[Instructions to follow]: From the data below, set down exactly the lines between the one holding "Definition int (x" and the one holding "Definition round (x", inclusive, and no others.

[Information Boundary: Start]

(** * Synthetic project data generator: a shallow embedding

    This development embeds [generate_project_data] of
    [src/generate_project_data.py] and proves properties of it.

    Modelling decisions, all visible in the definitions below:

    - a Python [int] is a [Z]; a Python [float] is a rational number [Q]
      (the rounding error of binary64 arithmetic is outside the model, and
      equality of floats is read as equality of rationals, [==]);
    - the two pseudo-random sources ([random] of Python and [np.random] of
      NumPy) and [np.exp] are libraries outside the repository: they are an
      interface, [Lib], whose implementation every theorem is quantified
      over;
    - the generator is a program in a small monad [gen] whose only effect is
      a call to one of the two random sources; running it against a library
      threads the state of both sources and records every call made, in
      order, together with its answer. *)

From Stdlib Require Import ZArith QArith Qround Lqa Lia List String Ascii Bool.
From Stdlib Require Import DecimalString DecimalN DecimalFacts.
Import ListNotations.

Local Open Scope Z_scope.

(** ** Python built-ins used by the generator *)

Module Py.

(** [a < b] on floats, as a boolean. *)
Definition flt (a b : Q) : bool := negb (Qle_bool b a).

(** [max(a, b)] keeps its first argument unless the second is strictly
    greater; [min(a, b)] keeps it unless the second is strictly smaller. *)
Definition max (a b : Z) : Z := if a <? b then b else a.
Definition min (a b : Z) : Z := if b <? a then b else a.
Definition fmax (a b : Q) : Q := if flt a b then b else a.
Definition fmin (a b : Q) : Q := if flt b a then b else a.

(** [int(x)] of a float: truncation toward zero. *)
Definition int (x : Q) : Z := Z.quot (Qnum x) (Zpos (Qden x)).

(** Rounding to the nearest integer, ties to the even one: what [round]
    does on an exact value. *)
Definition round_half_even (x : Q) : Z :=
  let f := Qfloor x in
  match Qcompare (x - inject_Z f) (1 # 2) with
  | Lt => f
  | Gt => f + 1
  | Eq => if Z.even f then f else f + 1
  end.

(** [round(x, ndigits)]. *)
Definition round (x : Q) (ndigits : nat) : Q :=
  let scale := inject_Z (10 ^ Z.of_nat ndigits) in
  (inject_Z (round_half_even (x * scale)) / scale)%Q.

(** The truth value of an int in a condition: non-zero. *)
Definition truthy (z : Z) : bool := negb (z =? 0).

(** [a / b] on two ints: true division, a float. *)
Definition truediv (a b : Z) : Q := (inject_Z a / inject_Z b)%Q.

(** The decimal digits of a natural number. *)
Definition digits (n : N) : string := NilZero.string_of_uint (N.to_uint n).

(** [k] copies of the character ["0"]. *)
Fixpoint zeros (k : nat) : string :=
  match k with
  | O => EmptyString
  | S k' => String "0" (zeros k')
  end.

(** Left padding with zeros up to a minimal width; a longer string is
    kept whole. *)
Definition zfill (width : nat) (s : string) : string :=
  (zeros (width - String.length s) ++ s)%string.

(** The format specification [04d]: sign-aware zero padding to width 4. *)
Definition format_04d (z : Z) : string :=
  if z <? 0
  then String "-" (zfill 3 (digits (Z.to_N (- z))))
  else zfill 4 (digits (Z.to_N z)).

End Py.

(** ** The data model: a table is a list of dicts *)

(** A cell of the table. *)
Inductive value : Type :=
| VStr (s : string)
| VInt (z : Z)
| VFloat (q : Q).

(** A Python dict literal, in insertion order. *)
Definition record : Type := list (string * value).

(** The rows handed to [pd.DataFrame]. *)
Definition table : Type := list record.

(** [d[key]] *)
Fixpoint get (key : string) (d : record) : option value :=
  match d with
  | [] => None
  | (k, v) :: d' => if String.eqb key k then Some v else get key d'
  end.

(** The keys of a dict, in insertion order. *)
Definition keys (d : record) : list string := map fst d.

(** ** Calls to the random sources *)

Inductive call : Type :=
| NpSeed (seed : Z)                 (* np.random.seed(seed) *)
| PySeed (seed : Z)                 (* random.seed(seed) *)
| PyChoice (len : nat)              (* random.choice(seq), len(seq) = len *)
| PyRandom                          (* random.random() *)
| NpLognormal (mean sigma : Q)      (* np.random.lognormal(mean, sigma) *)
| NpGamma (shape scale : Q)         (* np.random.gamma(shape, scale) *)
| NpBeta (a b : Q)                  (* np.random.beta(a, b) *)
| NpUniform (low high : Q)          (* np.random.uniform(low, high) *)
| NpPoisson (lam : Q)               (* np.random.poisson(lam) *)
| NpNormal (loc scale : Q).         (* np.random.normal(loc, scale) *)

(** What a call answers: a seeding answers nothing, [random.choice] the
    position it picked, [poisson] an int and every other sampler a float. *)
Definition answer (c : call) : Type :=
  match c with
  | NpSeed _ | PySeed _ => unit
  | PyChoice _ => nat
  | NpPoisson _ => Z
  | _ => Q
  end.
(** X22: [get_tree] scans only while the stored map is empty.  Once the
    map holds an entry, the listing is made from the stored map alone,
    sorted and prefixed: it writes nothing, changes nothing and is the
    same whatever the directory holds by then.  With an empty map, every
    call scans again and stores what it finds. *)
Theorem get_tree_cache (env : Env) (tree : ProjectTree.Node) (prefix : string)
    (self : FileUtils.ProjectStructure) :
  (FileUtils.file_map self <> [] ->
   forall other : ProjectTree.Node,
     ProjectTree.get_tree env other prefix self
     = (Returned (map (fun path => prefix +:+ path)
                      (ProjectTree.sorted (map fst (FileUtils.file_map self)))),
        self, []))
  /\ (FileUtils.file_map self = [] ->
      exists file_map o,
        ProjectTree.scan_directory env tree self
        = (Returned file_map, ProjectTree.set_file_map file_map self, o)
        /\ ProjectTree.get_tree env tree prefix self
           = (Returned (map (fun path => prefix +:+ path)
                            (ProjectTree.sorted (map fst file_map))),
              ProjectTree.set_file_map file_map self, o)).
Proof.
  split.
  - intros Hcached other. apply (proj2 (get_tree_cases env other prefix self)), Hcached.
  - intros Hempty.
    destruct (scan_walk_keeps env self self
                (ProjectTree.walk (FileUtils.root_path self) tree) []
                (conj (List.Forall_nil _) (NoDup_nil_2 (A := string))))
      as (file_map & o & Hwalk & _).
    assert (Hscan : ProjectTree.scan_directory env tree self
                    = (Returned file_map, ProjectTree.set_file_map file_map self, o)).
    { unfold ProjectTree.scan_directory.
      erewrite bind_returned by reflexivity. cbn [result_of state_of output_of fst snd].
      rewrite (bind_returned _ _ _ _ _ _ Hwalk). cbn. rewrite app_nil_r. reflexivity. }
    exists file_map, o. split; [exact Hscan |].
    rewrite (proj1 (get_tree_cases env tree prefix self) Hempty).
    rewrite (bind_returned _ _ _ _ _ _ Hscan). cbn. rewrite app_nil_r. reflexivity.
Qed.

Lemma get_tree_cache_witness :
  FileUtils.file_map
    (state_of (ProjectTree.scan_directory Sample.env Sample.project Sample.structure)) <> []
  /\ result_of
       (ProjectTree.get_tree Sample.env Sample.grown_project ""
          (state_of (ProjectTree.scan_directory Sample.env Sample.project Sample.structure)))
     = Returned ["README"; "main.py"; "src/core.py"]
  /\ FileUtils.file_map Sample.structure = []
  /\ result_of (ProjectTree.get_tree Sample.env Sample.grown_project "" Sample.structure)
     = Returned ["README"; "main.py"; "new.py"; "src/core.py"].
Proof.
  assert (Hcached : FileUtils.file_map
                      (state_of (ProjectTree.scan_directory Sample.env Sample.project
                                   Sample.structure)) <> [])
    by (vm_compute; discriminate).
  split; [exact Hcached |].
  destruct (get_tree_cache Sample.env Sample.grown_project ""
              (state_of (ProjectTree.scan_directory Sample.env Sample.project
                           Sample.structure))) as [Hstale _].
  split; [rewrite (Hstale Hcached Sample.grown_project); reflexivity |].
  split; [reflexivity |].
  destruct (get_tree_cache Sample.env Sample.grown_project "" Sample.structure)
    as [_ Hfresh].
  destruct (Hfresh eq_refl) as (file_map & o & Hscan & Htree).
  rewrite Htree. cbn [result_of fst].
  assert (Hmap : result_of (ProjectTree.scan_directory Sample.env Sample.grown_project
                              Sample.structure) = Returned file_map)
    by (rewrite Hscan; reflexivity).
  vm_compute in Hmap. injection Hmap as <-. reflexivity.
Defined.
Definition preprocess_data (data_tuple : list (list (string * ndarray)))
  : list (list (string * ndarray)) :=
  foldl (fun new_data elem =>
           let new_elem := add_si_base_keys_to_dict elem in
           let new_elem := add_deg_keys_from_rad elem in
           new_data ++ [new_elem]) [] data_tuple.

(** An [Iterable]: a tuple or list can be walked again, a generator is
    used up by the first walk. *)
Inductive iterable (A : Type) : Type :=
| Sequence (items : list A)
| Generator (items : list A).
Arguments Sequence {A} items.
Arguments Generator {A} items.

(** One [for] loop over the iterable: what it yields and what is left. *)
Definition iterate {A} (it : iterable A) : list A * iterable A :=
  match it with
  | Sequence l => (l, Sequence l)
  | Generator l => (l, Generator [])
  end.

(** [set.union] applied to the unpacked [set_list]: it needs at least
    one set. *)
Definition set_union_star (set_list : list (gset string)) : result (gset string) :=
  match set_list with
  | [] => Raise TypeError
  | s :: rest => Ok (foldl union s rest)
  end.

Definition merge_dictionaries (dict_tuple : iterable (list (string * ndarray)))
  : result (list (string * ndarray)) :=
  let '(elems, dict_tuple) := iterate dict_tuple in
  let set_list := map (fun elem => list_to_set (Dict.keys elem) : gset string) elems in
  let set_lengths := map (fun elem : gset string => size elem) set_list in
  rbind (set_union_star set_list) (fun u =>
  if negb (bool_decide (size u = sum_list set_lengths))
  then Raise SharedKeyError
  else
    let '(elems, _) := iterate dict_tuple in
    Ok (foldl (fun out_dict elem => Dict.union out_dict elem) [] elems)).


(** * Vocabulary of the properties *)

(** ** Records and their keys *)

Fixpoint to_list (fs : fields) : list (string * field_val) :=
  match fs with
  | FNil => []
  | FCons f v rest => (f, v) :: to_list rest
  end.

[Information Boundary: End]

[Response for this exercise]:
Definition int (x : Q) : Z := Z.quot (Qnum x) (Zpos (Qden x)).

(** Rounding to the nearest integer, ties to the even one: what [round]
    does on an exact value. *)
Definition round_half_even (x : Q) : Z :=
  let f := Qfloor x in
  match Qcompare (x - inject_Z f) (1 # 2) with
  | Lt => f
  | Gt => f + 1
  | Eq => if Z.even f then f else f + 1
  end.

(** [round(x, ndigits)]. *)
Definition round (x : Q) (ndigits : nat) : Q :=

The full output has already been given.